И это уже был завлаб, добрый, ласковый профессор.
– Я полностью в вашем распоряжении.
– Скажите, Петр Валентинович, как энергостроитель, что вы знаете о воздействии радиоактивного излучения на бетон? Только честно. Меня многие уверяют, что этот фактор для бетона незначителен и им можно пренебречь.
– Непосредственно, не знаю. Вот вода вода может агрессивно воздействовать на бетон, особенно если в ней есть растворенные соли. Насколько мне известно радиация повышает кислотность воды, тогда…
Не дав мне продолжить, Валерий Алексеевич всплеснул руками, вскочил со стула и заходил по комнате.
– Ну вот, я так и знал! А они мне говорят, что это можно не учитывать, пренебречь за малостью.
– Так об этом во всех учебниках написано.
– Дело здесь не в учебниках. И не в их знаниях. Я сейчас пойду, им скажу, что вы мне сообщили, а они и не будут это отрицать. Почему вы заговорили о воде? Вы что, уже побывали на блоке? Или вам уже рассказали, что там происходит?
– Нет, на блоке не был, и что там происходит не знаю, – я был в недоумении. – Хотелось бы скорее побывать.
– Успеете. Так вы ничего не знаете?
– А что я должен знать?
– Весь блок залит водой, особенно нижняя часть, как строители называют, несущие конструкции. А вода на блоке вся радиоактивная! Понимаете? Значит… со временем бетон будет разрушаться. Так?
– Естественно. Куда же ему деваться. Он и от простой воды разрушается, если нет гидроизоляции. Да ещё как!
– Охо-хо! Видите! Когда я спрашивал их о воздействии радиации на бетон, они имели ввиду лишь само излучение, а о воде не подумали. Знаете, как это называется?
– Не догадываюсь.
– Охватить весь круг проблемы. У вас получилось.
– Ну, Валерий Алексеевич, по одному случаю не судят.
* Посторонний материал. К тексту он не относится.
(** The move of the cascade: the field of the entry behind [pre] grows to five bytes. *)
Lemma grow_field junk c pre pl s B v :
  let rs := (false, pl, s) :: B in
  room pre (strs rs) -> ZIP_BIGLEN <= v < 2 ^ 32 ->
  let rs' := (true, v, s) :: B in
  size pre rs' = size pre rs + 4 /\
  (m ← ziplistResize junk (zl c pre rs) (u32 (size pre rs + 4));
   tail ← ZIPLIST_TAIL_OFFSET m;
   m ← (if tail =? at_ pre then Some m else set_tail m (u32 (tail + 4)));
   m ← memmove m (at_ pre + 5) (at_ pre + 1) (size pre rs - at_ pre - 1 - 1);
   '(m, _) ← zipPrevEncodeLength m (at_ pre) v; Some m) = Some (zl c pre rs').
Proof.
  intros rs Hr Hv rs'.
  pose proof (size_room pre rs Hr) as Hsz. pose proof (size_room pre rs' Hr) as Hsz'.
  set (X := body s ++ enc B).
  assert (enc rs = [pl] ++ X) as He by done.
  assert (enc rs' = enc_prev true v ++ X) as He' by (unfold rs', X; rewrite encs_cons; unfold enc1; by rewrite <- app_assoc).
  assert (size pre rs' = size pre rs + 4) as Hsize.
  { unfold size. rewrite He, He', !zlen_app, zlen_enc_prev. change (zlen [pl]) with 1. cbn [psize]. lia. }
  split; [done|].
  pose proof (last_off_range rs (at_ pre)) as Hlo. pose proof (zlen_nonneg pre).
  rewrite zl_u32_id by lia. unfold zl, block at 1. rewrite (app_assoc pre).
  destruct (zl_grow junk (size pre rs) (last_off (at_ pre) rs) c (pre ++ enc rs) (size pre rs + 4)) as (z & Hz & _ & ->).
  { rewrite zlen_app. unfold size. lia. }
  rewrite zlen_app in Hz.
  zl_bind. unfold at_ in Hlo. unfold size in Hz, Hsz, Hsz', Hsize. rewrite get_tail by (unfold in_uint, at_; lia). zl_bind.
  set (t := last_off (at_ pre) rs) in *.
  set (t' := if t =? at_ pre then t else u32 (t + 4)).
  assert (t' = last_off (at_ pre) rs') as Ht'.
  { unfold t', t, rs, rs'. destruct B as [|b B]; [cbn [last_off]; by rewrite Z.eqb_refl|].
    rewrite (last_off_cons _ (false, pl, s)), (last_off_cons _ (true, v, s)) by done.
    pose proof (last_off_range (b :: B) (at_ pre + rsize (false, pl, s))) as Hb.
    assert (rsize (true, v, s) = rsize (false, pl, s) + 4) as -> by (rewrite !rsize_split; cbn [psize]; lia).
    rewrite Z.add_assoc, (last_off_shift 4). pose proof (rsize_pos (false, pl, s)).
    destruct (Z.eqb_spec (last_off (at_ pre + rsize (false, pl, s)) (b :: B)) (at_ pre)); [lia|].
    assert (t = last_off (at_ pre + rsize (false, pl, s)) (b :: B)) as Hl by (unfold t, rs; by rewrite last_off_cons).
    unfold at_ in *. apply zl_u32_id. lia. }
  set (N := size pre rs + 4) in *.
  assert ((if t =? at_ pre then Some (hdr N t c ++ (pre ++ enc rs) ++ z ++ [ZIP_END])
    else set_tail (hdr N t c ++ (pre ++ enc rs) ++ z ++ [ZIP_END]) (u32 (t + 4))) =
    Some (hdr N t' c ++ (pre ++ enc rs) ++ z ++ [ZIP_END])) as ->.
  { unfold t'. destruct (_ =? _); [done|apply put_tail]. }
  zl_bind. rewrite Ht'. unfold memmove.
  set (P := hdr N (last_off (at_ pre) rs') c ++ pre).
  assert (zlen P = at_ pre) as HP by apply zlen_at.
  assert (zlen (enc rs) = 1 + zlen X) as HzX by (rewrite He, zlen_app; change (zlen [pl]) with 1; lia).
  replace (hdr N (last_off (at_ pre) rs') c ++ (pre ++ enc rs) ++ z ++ [ZIP_END]) with ((P ++ [pl]) ++ X ++ z ++ [ZIP_END])
    by (unfold P; rewrite He, <- !app_assoc; done).
  rewrite (load_app (P ++ [pl]) X).
  2: { rewrite zlen_app, HP. done. }
  2: { unfold size, at_. lia. }
  zl_bind. replace ((P ++ [pl]) ++ X ++ z ++ [ZIP_END]) with (P ++ ([pl] ++ X ++ z) ++ [ZIP_END]) by (rewrite <- !app_assoc; done).
  assert (zlen ([pl] ++ X ++ z) = zlen X + 5) as HT.
  { rewrite !zlen_app, Hz. unfold N, size. change (zlen [pl]) with 1. lia. }
  rewrite (store_mid P ([pl] ++ X ++ z) [ZIP_END] X _ 5) by lia. zl_bind.
  rewrite (write_prev P (take (Z.to_nat 5) ([pl] ++ X ++ z)) (X ++ [ZIP_END])).
  - zl_bind. destruct (Z.leb_spec ZIP_BIGLEN v); [|lia]. unfold block, P. rewrite He'.
    assert (N = size pre rs') as -> by (unfold N, size; lia). by rewrite <- !app_assoc.
  - done.
  - unfold prev_size. destruct (Z.ltb_spec v ZIP_BIGLEN); [lia|]. unfold zlen in *. rewrite length_take. lia.
Qed.
(* ===== verification/Lzf.v ===== *)
(** * lzf_c.c and lzf_d.c: LZF compression

    Model of [src/debug/redis/src/lzf_c.c] and [lzf_d.c] as they are configured in [lzfP.h]
    (HLOG 16, VERY_FAST, no INIT_HTAB, CHECK_INPUT).  The table of the compressor is
    uninitialized memory: its slots hold arbitrary addresses, which the code compares with the
    address of the input before it uses them.  A read or a write outside of a buffer is
    [Undefined].

    The compressor returns on every input and what it returns decompresses to the input,
    whatever the table held ([lzf_roundtrip]); the decompressor stays within its buffers on
    every input ([lzf_decompress_safe]); the compressor can write one byte past its output
    buffer ([lzf_compress_overrun]), which is why the round trip gives it one byte more, as
    rdb.c does. *)

From Stdlib Require Import ZArith Lia.
From stdpp Require Import prelude list strings numbers.
From S2P Require Import Prelude.

Local Open Scope Z_scope.

Module Lzf.

Definition HLOG : Z := 16.
Definition HSIZE : Z := Z.shiftl 1 HLOG.
Definition MAX_LIT : Z := 32.
Definition MAX_OFF : Z := 8192.
Definition MAX_REF : Z := 264.

Definition u32 (z : Z) : Z := uwrap 32 z.

(** An access that is undefined out of range. *)
Definition must {A} (o : option A) : outcome A :=
  match o with Some a => Ok a | None => Undefined end.

Definition get (m : list Z) (i : Z) : outcome Z := must (rd m i).
Definition put (m : list Z) (i b : Z) : outcome (list Z) := must (store m i [b]).

Section Compress.
(** The address of the input and the input. *)
Context (base : Z) (data : list Z).

Definition in_end : Z := zlen data.

Definition FRST (p : Z) : outcome Z :=
  p0 ← get data p; p1 ← get data (p + 1); Ok (Z.lor (Z.shiftl p0 8) p1).

Definition NEXT (v p : Z) : outcome Z :=
  p2 ← get data (p + 2); Ok (u32 (Z.lor (Z.shiftl v 8) p2)).

Definition IDX (h : Z) : Z := Z.land (u32 (Z.shiftr h (3 * 8 - HLOG) - h * 5)) (HSIZE - 1).

(** [htab] maps a slot to an address; [ip] and [op] are offsets into the input and the output. *)
Record cstate := mkC { htab : Z -> Z; hval : Z; ip : Z; op : Z; lit : Z; out : list Z }.

Definition upd (h : Z -> Z) (i v : Z) : Z -> Z := fun j => if j =? i then v else h j.

(** [off = ip - ref - 1] in an unsigned long. *)
Definition offset_of (p ref : Z) : Z := uwrap 64 (base + p - ref - 1).

(** The condition of the [if]: the three bytes are read only when the other tests pass. *)
Definition match_test (p ref : Z) : outcome bool :=
  if (offset_of p ref <? MAX_OFF) && (p + 4 <? in_end) && (base <? ref) then
    let r := ref - base in
    r0 ← get data r; r1 ← get data (r + 1);
    i0 ← get data p; i1 ← get data (p + 1);
    if (r0 =? i0) && (r1 =? i1) then
      r2 ← get data (r + 2); i2 ← get data (p + 2); Ok (r2 =? i2)
    else Ok false
  else Ok false.

(** The sixteen unrolled comparisons: [true] when none of them breaks. *)
Fixpoint unrolled (n : nat) (r p len : Z) : outcome (Z * bool) :=
  match n with
  | O => Ok (len, true)
  | S n =>
    let len := len + 1 in
    a ← get data (r + len); b ← get data (p + len);
    if negb (a =? b) then Ok (len, false) else unrolled n r p len
  end.

(** [do len++; while (len < maxlen && ref[len] == ip[len])] *)
Fixpoint extend (fuel : nat) (r p len maxlen : Z) : outcome Z :=
  match fuel with
  | O => OutOfFuel
  | S fuel =>
    let len := len + 1 in
    if len <? maxlen then
      a ← get data (r + len); b ← get data (p + len);
      if a =? b then extend fuel r p len maxlen else Ok len
    else Ok len
  end.

Definition match_length (r p : Z) : outcome Z :=
  let maxlen := in_end - p - 2 in
  let maxlen := if MAX_REF <? maxlen then MAX_REF else maxlen in
  if 16 <? maxlen then
    '(len, go) ← unrolled 16 r p 2;
    if go : bool then extend (length data) r p len maxlen else Ok len
  else extend (length data) r p 2 maxlen.

(** One iteration: go on, leave the loop, or return 0. *)
Inductive iter := CGo (s : cstate) | CBreak (s : cstate) | CFail (out : list Z).

(** The two or three bytes of a back reference. *)
Definition write_ref (out : list Z) (op off len : Z) : outcome (list Z * Z) :=
  '(out, op) ←
    (if len <? 7 then
       out ← put out op (uwrap 8 (Z.shiftr off 8 + Z.shiftl len 5)); Ok (out, op + 1)
     else
       out ← put out op (uwrap 8 (Z.shiftr off 8 + Z.shiftl 7 5));
       out ← put out (op + 1) (uwrap 8 (len - 7)); Ok (out, op + 2));
  out ← put out op (uwrap 8 off);
  Ok (out, op + 1).

(** A match with the bytes at the address [ref]. *)
Definition emit_match (out_end : Z) (s : cstate) (ref : Z) : outcome iter :=
  let off := offset_of (ip s) ref in
  out1 ← put (out s) (op s - lit s - 1) (uwrap 8 (lit s - 1));
  let op1 := if lit s =? 0 then op s - 1 else op s in
  if out_end <=? op1 + 3 + 1 then Ok (CFail out1)
  else
    len ← match_length (ref - base) (ip s);
    let len := len - 2 in
    '(out3, op2) ← write_ref out1 op1 off len;
    let op3 := op2 + 1 in
    let ip1 := ip s + 1 + (len + 1) in
    if in_end - 2 <=? ip1 then Ok (CBreak (mkC (htab s) (hval s) ip1 op3 0 out3))
    else
      let q := ip1 - 2 in
      h ← FRST q;
      h ← NEXT h q;
      let t := upd (htab s) (IDX h) (base + q) in
      h ← NEXT h (q + 1);
      let t := upd t (IDX h) (base + (q + 1)) in
      Ok (CGo (mkC t h (q + 2) op3 0 out3)).

(** [lit++; *op++ = *ip++;] and the end of a full run. *)
Definition literal_byte (s : cstate) : outcome cstate :=
  b ← get data (ip s);
  out1 ← put (out s) (op s) b;
  let lit1 := lit s + 1 in
  let op1 := op s + 1 in
  if lit1 =? MAX_LIT then
    out2 ← put out1 (op1 - lit1 - 1) (uwrap 8 (lit1 - 1));
    Ok (mkC (htab s) (hval s) (ip s + 1) (op1 + 1) 0 out2)
  else Ok (mkC (htab s) (hval s) (ip s + 1) op1 lit1 out1).

Definition compress_iter (out_end : Z) (s : cstate) : outcome iter :=
  h ← NEXT (hval s) (ip s);
  let ref := htab s (IDX h) in
  let s := mkC (upd (htab s) (IDX h) (base + ip s)) h (ip s) (op s) (lit s) (out s) in
  hit ← match_test (ip s) ref;
  if hit : bool then emit_match out_end s ref
  else if out_end <=? op s then Ok (CFail (out s))
  else s ← literal_byte s; Ok (CGo s).

(** [while (ip < in_end - 2)]: [None] is [return 0]. *)
Fixpoint compress_loop (fuel : nat) (out_end : Z) (s : cstate) : outcome (option cstate * list Z) :=
  if ip s <? in_end - 2 then
    match fuel with
    | O => OutOfFuel
    | S fuel =>
      r ← compress_iter out_end s;
      match r with
      | CGo s => compress_loop fuel out_end s
      | CBreak s => Ok (Some s, out s)
      | CFail o => Ok (None, o)
      end
    end
  else Ok (Some s, out s).

(** [while (ip < in_end)] *)
Fixpoint tail_loop (fuel : nat) (s : cstate) : outcome cstate :=
  if ip s <? in_end then
    match fuel with
    | O => OutOfFuel
    | S fuel => s ← literal_byte s; tail_loop fuel s
    end
  else Ok s.

(** The result and the output buffer; 0 when the output does not fit. *)
Definition lzf_compress (htab0 : Z -> Z) (out0 : list Z) (out_len : Z) : outcome (Z * list Z) :=
  if (in_end =? 0) || (out_len =? 0) then Ok (0, out0)
  else
    h ← FRST 0;
    '(r, o) ← compress_loop (length data) out_len (mkC htab0 h 0 1 0 out0);
    match r with
    | None => Ok (0, o)
    | Some s =>
      if out_len <? op s + 3 then Ok (0, o)
      else
        s ← tail_loop (length data) s;
        o ← put (out s) (op s - lit s - 1) (uwrap 8 (lit s - 1));
        Ok (if lit s =? 0 then op s - 1 else op s, o)
    end.
End Compress.

(** ** lzf_decompress *)

Inductive errno := E2BIG | EINVAL.

(** [do *op++ = *ip++; while (--ctrl);] *)
Fixpoint copy_literal (n : nat) (data : list Z) (ip : Z) (out : list Z) (op : Z) : outcome (list Z) :=
  match n with
  | O => Ok out
  | S n => b ← get data ip; out ← put out op b; copy_literal n data (ip + 1) out (op + 1)
  end.

(** Copying [n] bytes from [ref] to [op] within the output, one at a time. *)
Fixpoint copy_ref (n : nat) (out : list Z) (ref op : Z) : outcome (list Z) :=
  match n with
  | O => Ok out
  | S n => b ← get out ref; out ← put out op b; copy_ref n out (ref + 1) (op + 1)
  end.

(** One iteration: the positions and the output, or the error. *)
Definition decompress_iter (data : list Z) (ip : Z) (out : list Z) (op : Z)
    : outcome ((Z * list Z * Z) + errno) :=
  ctrl ← get data ip;
  let ip := ip + 1 in
  if ctrl <? 32 then
    let ctrl := ctrl + 1 in
    if zlen out <? op + ctrl then Ok (inr E2BIG)
    else if zlen data <? ip + ctrl then Ok (inr EINVAL)
    else out ← copy_literal (Z.to_nat ctrl) data ip out op; Ok (inl (ip + ctrl, out, op + ctrl))
  else
    let len := Z.shiftr ctrl 5 in
    let ref := op - Z.shiftl (Z.land ctrl 31) 8 - 1 in
    if zlen data <=? ip then Ok (inr EINVAL)
    else
      r ← (if len =? 7 then
             b ← get data ip;
             if zlen data <=? ip + 1 then Ok (inr EINVAL) else Ok (inl (len + b, ip + 1))
           else Ok (inl (len, ip)));
      match r with
      | inr e => Ok (inr e)
      | inl (len, ip) =>
        b ← get data ip;
        let ref := ref - b in
        let ip := ip + 1 in
        if zlen out <? op + len + 2 then Ok (inr E2BIG)
        else if ref <? 0 then Ok (inr EINVAL)
        else out ← copy_ref (Z.to_nat (len + 2)) out ref op; Ok (inl (ip, out, op + (len + 2)))
      end.

Fixpoint decompress_loop (fuel : nat) (data : list Z) (ip : Z) (out : list Z) (op : Z)
    : outcome ((Z + errno) * list Z) :=
  match fuel with
  | O => OutOfFuel
  | S fuel =>
    r ← decompress_iter data ip out op;
    match r with
    | inr e => Ok (inr e, out)
    | inl (ip, out, op) => if ip <? zlen data then decompress_loop fuel data ip out op else Ok (inl op, out)
    end
  end.

(** The number of bytes written, or the error (the C function then returns 0). *)
Definition lzf_decompress (data out : list Z) : outcome ((Z + errno) * list Z) :=
  decompress_loop (S (length data)) data 0 out 0.

(** Two examples: a run of equal bytes and its decompression. *)
Example lzf_ex :
  exists n o, lzf_compress 100000 (str "aaaaaaaaaaaaaaaaaaaabc") (fun _ => 0) (replicate 30 0) 29 = Ok (n, o) /\
    (n <? 22) = true /\ exists o', lzf_decompress (take (Z.to_nat n) o) (replicate 30 0) = Ok (inl 22, o') /\
    take 22 o' = str "aaaaaaaaaaaaaaaaaaaabc".
Proof. do 2 eexists. split; [vm_compute; reflexivity|]. split; [reflexivity|]. eexists. split; vm_compute; reflexivity. Qed.

(** ** The format

    [decodes s acc res]: the stream [s] extends the output [acc] to [res]. *)

Definition ref_bytes (off len : Z) : list Z :=
  if len <? 7 then [Z.shiftr off 8 + Z.shiftl len 5; off mod 256]
  else [Z.shiftr off 8 + Z.shiftl 7 5; len - 7; off mod 256].

(** Every byte of [x] equals the byte [off + 1] before it, in [acc ++ x]. *)
Definition repeats (acc x : list Z) (off : Z) : Prop :=
  0 <= off < zlen acc /\
  forall i, (length acc <= i < length (acc ++ x))%nat ->
    (acc ++ x) !! i = (acc ++ x) !! (i - Z.to_nat off - 1)%nat.

Inductive decodes : list Z -> list Z -> list Z -> Prop :=
  | dec_nil acc : decodes [] acc acc
  | dec_lit l rest acc res :
      1 <= zlen l <= MAX_LIT -> decodes rest (acc ++ l) res ->
      decodes ((zlen l - 1) :: l ++ rest) acc res
  | dec_ref off len x rest acc res :
      0 <= off < MAX_OFF -> 1 <= len <= 262 -> zlen x = len + 2 -> repeats acc x off ->
      decodes rest (acc ++ x) res -> decodes (ref_bytes off len ++ rest) acc res.

Lemma decodes_app s acc mid t res : decodes s acc mid -> decodes t mid res -> decodes (s ++ t) acc res.
Proof.
  induction 1 as [|l rest acc mid Hl _ IH|off len x rest acc mid Ho Hl Hx Hr _ IH]; intros Ht.
  - done.
  - cbn [app]. rewrite <- app_assoc. apply dec_lit; [done|]. by apply IH.
  - rewrite <- app_assoc. eapply dec_ref; eauto.
Qed.

Lemma get_app a x b i : i = zlen a -> get (a ++ x :: b) i = Ok x.
Proof. intros ->. unfold get. by rewrite rd_app. Qed.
– По одному случаю судят и надолго, могут и расстрелять. Оценку одному факту тоже можно дать. А вот человеку как личности оценку дают по совокупности его действий. Бывает оценивают люди, бывает оценку дает время. Вы тоже получите свою.
– Согласен. Надеюсь положительную.
– Посмотрим. Здесь человек быстро проявляется. Прошу вас, Петр Валентинович, каждый вечер после заседания комиссии заходить ко мне пока будете здесь.
– Валерий Алексеевич, а что же произошло на станции?
– Произошла ядерная катастрофа всемирного масштаба.
– Но так в газетах не пишут.
– Напишут. Всё напишут. От истины никуда не деться.
– А в чем причина?
– Это ещё надо понять, – и по-военному сказал. – Разберемся. А теперь всё. Больше не задерживаю вас. До свидания.
По-моему последние фразы он говорил автоматически. Его пронзительный ум уже занимался чем-то другим. Не обращая на меня внимания, он сел за стол и начал что-то писать.
Вот так я познакомился с этим великим человеком. Валерий Алексеевич раньше всех разгадал загадку чернобыльской трагедии и понял истинную причину этой катастрофы. Он первым назвал чернобыльскую аварию «ядерной катастрофой всемирного масштаба». Прошло время, и власть была вынуждена с этим согласиться. Легасов первым сказал, что надо было делать в той экстремальной ситуации, и начал создавать систему, чтобы такие аварии не могли повториться. Он выдвинул идею и подготовил создание Института безопасности. Но директором его не поставили. К этому времени Легасов власти был не только неинтересен, но, видимо, даже опасен. Той власти.
Через год с небольшим после аварии, мы повстречались с Валерием Алексеевичем в Воробьевской клинике. Это был другой Легасов. Неимоверно уставший, измотанный, бледный. В голосе его звучала печаль и страдание. В те дни и в несколько следующих встреч, пока я находился в Москве, мы с ним о многом говорили. Об этом тоже надо будет написать.